Postby Taipan » Mon Oct 02, 2017 6:50 am

I've been thinking about the direction of future Mad Max movies in light of what Fury Road showed us and in relation to the original trilogy and I'm a little bit concerned.

While the original trilogy was clearly cut around the idea of no fuel and car culture, that was very relevant in the 80's.

However, Miller in his pursuit of turning Mad Max into a mythological story seems to have abandoned those roots and decided to make the new backstory as vague as possible, taking place in a location that's non descript, in a year we don't know when, nor why the world looks the way it does. The video game - believe it or not - shows us a lot about this world because it took Miller's ideas and without his supervision showed them to us (along with many other things crucial to the future of Mad Max movies). The way it presents itself is almost like some The Happening apocalyptic event where planes suddenly fall from the skies, fish in the oceans just die and oceans themselves evaporate. Famine and disease kills millions and there's only mentions of water wars let along oil wars. Even Miller said it himself "All bad things happen all at once next Thursday" it seems for Fury Road.

So the backdrop is completely different now, without any emphasis on oil or vehicles and the consequences of the wasteland growing from that.

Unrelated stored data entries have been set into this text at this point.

Definition partlyPruned (s : daily_db) : option Z :=
  if 0 <? dd_pruned s then min_list (filter (λ n, history_from s ≤ n) (map_to_list (dd_blocks s)).*1) ≫= λ n, block_day n s else None.

(** The days a recount carries into, while they are complete too. *)
Fixpoint grow (fuel : nat) (next : gmap Z Z) (group : gset Z) : gset Z :=
  match fuel with
  | O => group
  | S fuel =>
      let more := list_to_set (omap (λ d, next !! d) (elements group)) ∖ group in
      if decide (more = ∅) then group else grow fuel next (more ∪ group)
  end.

Record recounting := mkRecounting { rc_from : option Z; rc_later : list Z; rc_pending : list Z }.

(** The rows of the query: the complete days, the day after each, the days missing
    blocks; a day without blocks is none of them. *)
Definition classify (s : daily_db) (w : Z) (days : list Z) : list Z * gmap Z Z * list Z :=
  let days := merge_sort Z.le (remove_dups days) in
  (filter (λ d, (day_info s w d).1.1 = true) days,
   list_to_map (omap (λ d, match day_info s w d with (true, _, Some a) => if decide (a = d) then None else Some (d, a) | _ => None end) days),
   filter (λ d, (day_info s w d).1 = (false, false)) days).

Definition recount_group (first : Z) (next : gmap Z Z) (acc : gmap Z arow) : gset Z :=
  let filled := match min_list (map_to_list acc).*1 with Some agg => list_to_set (seqZ first (agg - first)) | None => ∅ end in
  grow (S (size next)) next ({[ first ]} ∪ filled).

Definition recountDays (s : daily_db) (w : Z) (days : list Z) (f : staged) : staged * recounting :=
  let days := match partlyPruned s with Some p => filter (λ d, p < d) days | None => days end in
  let '(complete, next, pending) := classify s w days in
  match complete with
  | [] => (f, mkRecounting None [] pending)
  | first :: _ =>
      let group := recount_group first next (fs_acc f) in
      (foldl (λ f d, recountDay s w d f) f (merge_sort Z.le (elements group)),
       mkRecounting (Some first) (filter (λ d, d ∉ group) complete) pending)
  end.

Definition firstOfSeveralDays (s : daily_db) (first last : Z) : option Z :=
  match block_day first s, block_day last s with
  | Some a, Some b => if decide (a = b) then None else Some a
  | _, _ => None
  end.

Definition rewriteFrom (s : daily_db) (from w : Z) (acc : gmap Z arow) (stats : gmap Z day_row) : gmap Z arow * gmap Z day_row :=
  let before := match day_before from (λ _, true) acc ≫= before_txs with Some n => n | None => txs_before_day s from end in
  let acc' := map_imap (λ d a, Some (if decide (from ≤ d)
    then mkArow (ar_parts a) (ar_active a)
           (Some (before + tsum ((λ da, dp_txs (ar_parts da.2)) <$> filter (λ da, from ≤ da.1 < d) (map_to_list acc))))
    else a)) acc in
  let start := default from (max_list (filter (λ d, d < from) (map_to_list acc).*1)) in
  (acc', write_days s acc' start w stats).

(** What the apply changes in the address sets of the recounted days. *)
Definition stageRecountedSets (s : daily_db) (w : Z) (f : staged) : staged :=
  match block_day w s with
  | None => f
  | Some D =>
      let gone := map_imap (λ d l, if decide (d ∈ fs_reset f ∧ D ≤ d) then Some (l ∖ default ∅ (fs_active f !! d)) else None) (dd_active s) in
      let active := map_imap (λ d x, if decide (d ∈ fs_reset f)
                      then if decide (d < D) then None else Some (x ∖ default ∅ (dd_active s !! d)) else Some x) (fs_active f) in
      mkStaged (fs_acc f) active (fs_gone f ⊕ gone) (fs_reset f) (fs_stats f)
  end.

(** ** A count and its apply *)

Record foldSnapshot := mkSnapshot { sn_watermark : Z; sn_generation : Z; sn_moves : option Z; sn_pruned : Z }.
Record foldCount := mkCount {
  fc_snapshot : foldSnapshot; fc_upto : Z; fc_keptFrom : option Z; fc_recounted : bool; fc_later : list Z; fc_pending : list Z; fc_staged : staged }.

Definition earliest (a b : option Z) : option Z :=
  match a, b with Some x, Some y => Some (if y <? x then y else x) | None, y => y | x, None => x end.

(** [countFold], from the watermark its snapshot reads. *)
Definition count_from (limit : Z) (days : list Z) (s : daily_db) (wm : Z) : foldCount :=
  let upto := run_to (Z.to_nat limit) (dd_blocks s) wm in
  let f := mkStaged (dd_acc s) ∅ ∅ ∅ ∅ in
  let moved := wm <? upto in
  let f := if moved then stageAdvance wm upto s f else f in
  let '(f, rc) := recountDays s upto days f in
  let from := earliest (rc_from rc) (if moved then firstOfSeveralDays s (wm + 1) upto else None) in
  let f := match from with
           | Some d => let '(acc, stats) := rewriteFrom s d upto (fs_acc f) (fs_stats f) in mkStaged acc (fs_active f) (fs_gone f) (fs_reset f) stats
           | None => f
           end in
  mkCount (mkSnapshot wm (dd_generation s) (dd_moves s) (dd_pruned s)) upto
    (if moved then (λ d, d - 1) <$> block_day upto s else None) (bool_decide (is_Some (rc_from rc))) (rc_later rc) (rc_pending rc)
    (stageRecountedSets s upto f).
(** Without a row of the watermark the query fails. *)
Definition countFold (limit : Z) (days : list Z) (s : daily_db) : option foldCount := count_from limit days s <$> dd_watermark s.

(** [daily_stats_fold_apply]. *)
Definition kept_sets (keptFrom : option Z) (m : gmap Z (gset gostring)) : gmap Z (gset gostring) :=
  match keptFrom with Some k => filter (λ dx, k ≤ dx.1) m | None => m end.
Definition fold_apply (c : foldCount) (s : daily_db) : daily_db * bool :=
  let sn := fc_snapshot c in
  let f := fc_staged c in
  if bool_decide (dd_watermark s = Some (sn_watermark sn) ∧ dd_generation s = sn_generation sn ∧ dd_moves s = sn_moves sn ∧ dd_pruned s = sn_pruned sn) then
    let left := map_imap (λ d l, Some (l ∖ default ∅ (fs_gone f !! d))) (dd_active s) in
    (set_days (Some (fc_upto c)) (dd_generation s + 1) (fs_acc f ∪ dd_acc s)
       (kept_sets (fc_keptFrom c) left ⊕ kept_sets (fc_keptFrom c) (fs_active f)) (fs_stats f ∪ dd_stats s) s, true)
  else (s, false).

(** [lockedFold]: [daily_stats_advance] over at most [limit] blocks, without a recount. *)
Definition lockedFold (limit : Z) (s : daily_db) : daily_db * option Z :=
  match dd_watermark s with
  | None => (s, None)
  | Some wm =>
      let upto := run_to (Z.to_nat limit) (dd_blocks s) wm in
      if wm <? upto then
        let f := stageAdvance wm upto s (mkStaged (dd_acc s) ∅ ∅ ∅ (dd_stats s)) in
        let active := kept_sets ((λ d, d - 1) <$> block_day upto s) (dd_active s ⊕ fs_active f) in
        let '(acc, stats) := match firstOfSeveralDays s (wm + 1) upto with
                             | Some d => rewriteFrom s d upto (fs_acc f) (fs_stats f)
                             | None => (fs_acc f, fs_stats f)
                             end in
        (set_days (Some upto) (dd_generation s + 1) acc active stats s, Some upto)
      else (set_days (Some wm) (dd_generation s + 1) (dd_acc s) (dd_active s) (dd_stats s) s, Some wm)
  end.

(** ** The watermark *)

(** [startDailyStatsWatermarkSQL]; whether a watermark exists. *)
Definition start_watermark (s : daily_db) : daily_db * bool :=
  match dd_watermark s with
  | Some _ => (s, true)
  | None =>
      match max_list (map_to_list (dd_blocks s)).*1 ≫= λ n, block_day n s with
      | None => (s, false)
      | Some newest =>
          match min_list (filter (λ nb, newest * 86400 ≤ sb_ts nb.2) (map_to_list (dd_blocks s))).*1 with
          | None => (s, false)
          | Some first =>
              if bool_decide (is_Some (dd_blocks s !! (first - 1))) ||
                 (bool_decide (filter (λ n, n < first) (map_to_list (dd_blocks s)).*1 = []) && negb (dd_backfill s))
              then (set_days (Some (first - 1)) 0 (dd_acc s) (dd_active s) (dd_stats s) s, true)
              else (s, false)
          end
      end
  end.

(** [daily_stats_invalidate]; [None]: it raises. *)
Definition invalidate (n : Z) (s : daily_db) : option daily_db :=
  let bumped := set_days (dd_watermark s) (dd_generation s + 1) (dd_acc s) (dd_active s) (dd_stats s) s in
  match dd_watermark s, block_day n s with
  | Some w, Some d =>
      if w <? n then Some bumped
      else if (0 <? dd_pruned s) && (d * 86400 <=? dd_prunedTs s) then None
      else
        let low := min_list (filter (λ nb, d * 86400 ≤ sb_ts nb.2) (map_to_list (dd_blocks s))).*1 in
        Some (set_days ((λ m, m - 1) <$> low) (dd_generation s + 1) (filter (λ da, da.1 < d) (dd_acc s)) (filter (λ da, da.1 < d) (dd_active s)) (dd_stats s) s)
  | _, _ => Some bumped
  end.

(** [keepDailyStatsWatermarkOnStoredBlocks]. *)
Definition keep_on_stored (s : daily_db) : daily_db :=
  match dd_watermark s with
  | None => s
  | Some w =>
      let below := max_list (filter (λ n, n ≤ w) (map_to_list (dd_blocks s)).*1) in
      let floor := min_list (filter (λ n, n ≤ w) ((λ a, dp_first (ar_parts a)) <$> (map_to_list (dd_acc s)).*2)) in
      match below, floor with
      | Some b, Some f => let target := Z.max b (f - 1) in
                          if target <? w then set_days (Some target) (dd_generation s) (dd_acc s) (dd_active s) (dd_stats s) s else s
      | _, _ => s
      end
  end.

(** What the revert of a block does to the days, in its transaction. *)
Definition delete_block (n : Z) (s : daily_db) : option daily_db :=
  (λ s, set_blocks (delete n (dd_blocks s)) (keep_on_stored s)) <$> invalidate n s.

(** ** What the process remembers *)

Record lateDays := mkLate { l_watermark : option Z; l_days : gset Z; l_searched : bool }.
Definition fresh_late : lateDays := mkLate None ∅ false.

Definition noteBlock (number timestamp : Z) (l : lateDays) : lateDays :=
  if match l_watermark l with Some w => w <? i64 number | None => false end then l
  else mkLate (l_watermark l) ({[ Z.quot (i64 timestamp) 86400 ]} ∪ l_days l) (l_searched l).
Definition take_days (l : lateDays) : lateDays * (list Z * bool) :=
  (mkLate (l_watermark l) ∅ (l_searched l), (elements (l_days l), negb (l_searched l))).
Definition giveBack (days : list Z) (search : bool) (l : lateDays) : lateDays :=
  mkLate (l_watermark l) (list_to_set days ∪ l_days l) (if search then false else l_searched l).
Definition advanced (w : Z) (searched : bool) (l : lateDays) : lateDays :=
  mkLate (Some w) (l_days l) (if searched then true else l_searched l).

(** [searchLateDays]: the days whose stored blocks are not all counted. *)
Definition uncounted (s : daily_db) (w d : Z) : bool :=
  let stored := of_day w d (dd_blocks s) in
  let pairs := filter (λ nb, is_Some (dd_blocks s !! (nb.1 - 1))) stored in
  match dd_acc s !! d with
  | Some a => negb (dp_blocks (ar_parts a) =? zlen stored) || negb (dp_timeN (ar_parts a) =? zlen pairs)
  | None => match dd_stats s !! d with Some r => negb (dr_blocks r =? zlen stored) | None => true end
  end.
Definition searchLateDays (s : daily_db) : list Z * bool :=
  match dd_watermark s with
  | None => ([], false)
  | Some w => (filter (λ d, uncounted s w d = true) (remove_dups ((λ nb, day (sb_ts nb.2)) <$> filter (λ nb, nb.1 ≤ w) (map_to_list (dd_blocks s)))), true)
  end.

(** ** A call of the fold

    [y_unnoted]: blocks committed whose day the writer has yet to note; [y_stalls]: the
    calls in a row that applied nothing. *)

Record sys := mkSys { y_db : daily_db; y_late : lateDays; y_unnoted : list (Z * Z); y_stalls : Z }.
Definition on_db (f : daily_db → daily_db) (y : sys) : sys := mkSys (f (y_db y)) (y_late y) (y_unnoted y) (y_stalls y).
Definition on_late (f : lateDays → lateDays) (y : sys) : sys := mkSys (y_db y) (f (y_late y)) (y_unnoted y) (y_stalls y).
Definition set_stalls (k : Z) (y : sys) : sys := mkSys (y_db y) (y_late y) (y_unnoted y) k.

Definition foldCounts : nat := 3.
Definition foldStallsBeforeLocked : Z := 5.
Definition defaultFoldMaxBlocks : Z := 2000.

Section Advance.
(** What others do before each statement, how each ends, [DailyStatsFoldMaxBlocks]. *)
Context (env : nat → sys → sys) (out : nat → stmt_end) (maxBlocks : Z).

Notation M := (M sys).
Notation stmt := (stmt env out).
Notation mem := (mem env).
Definition query {A} (f : daily_db → option A) : M A := stmt (λ y, (y, f (y_db y))).

Definition limit : Z := if maxBlocks <=? 0 then defaultFoldMaxBlocks else maxBlocks.

Notation "'let!' x := m 'in' k" := (bind m (λ x, k)) (at level 10, x pattern, m at level 100, k at level 200).

Definition apply (c : foldCount) : M bool :=
  stmt (λ y, let '(s, ok) := fold_apply c (y_db y) in (on_db (λ _, s) y, Some ok)).

(** Counting until an apply is accepted, [tries] times at most; [inl]: nothing left. *)
Fixpoint count_apply (tries : nat) (days : list Z) (last : option foldCount) : M (foldCount + option foldCount * bool) :=
  match tries with
  | O => ret (inr (last, false))
  | S tries =>
      let! c := query (countFold limit days) in
      if (fc_upto c =? sn_watermark (fc_snapshot c)) && negb (fc_recounted c) then ret (inl c)
      else
        let! ok := apply c in
        if ok then ret (inr (Some c, true)) else count_apply tries days (Some c)
  end.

In fact if you look at it, the only reason we had so much emphasis on cars in Fury Road wasn't because there was this dire need for maintaining vehicles for survival and being a nomad in the Wasteland like we've seen in MMBT, but instead, we had cars because Immortan conveniently turned cars into a religion. The need for fuel was eliminated entirely because Gas Town. We don't know where this movie takes place, why Buzzards speak Russian etc. This movie could take place literally anywhere, anytime and for any reason.

And that's what worries me because it opens up a window of opportunity to turn Mad Max into a generic post apocalyptic franchise.
The lines and reasons used to be clear, but now since it's all a fantasy campfire myth....

And in my opinion, that is what separates Mad Max from your Wasteland Weekend cosplayers, but if we're going to do away with the reasoning on top of which Mad Max was built then it seems like a valid concern for its future, no?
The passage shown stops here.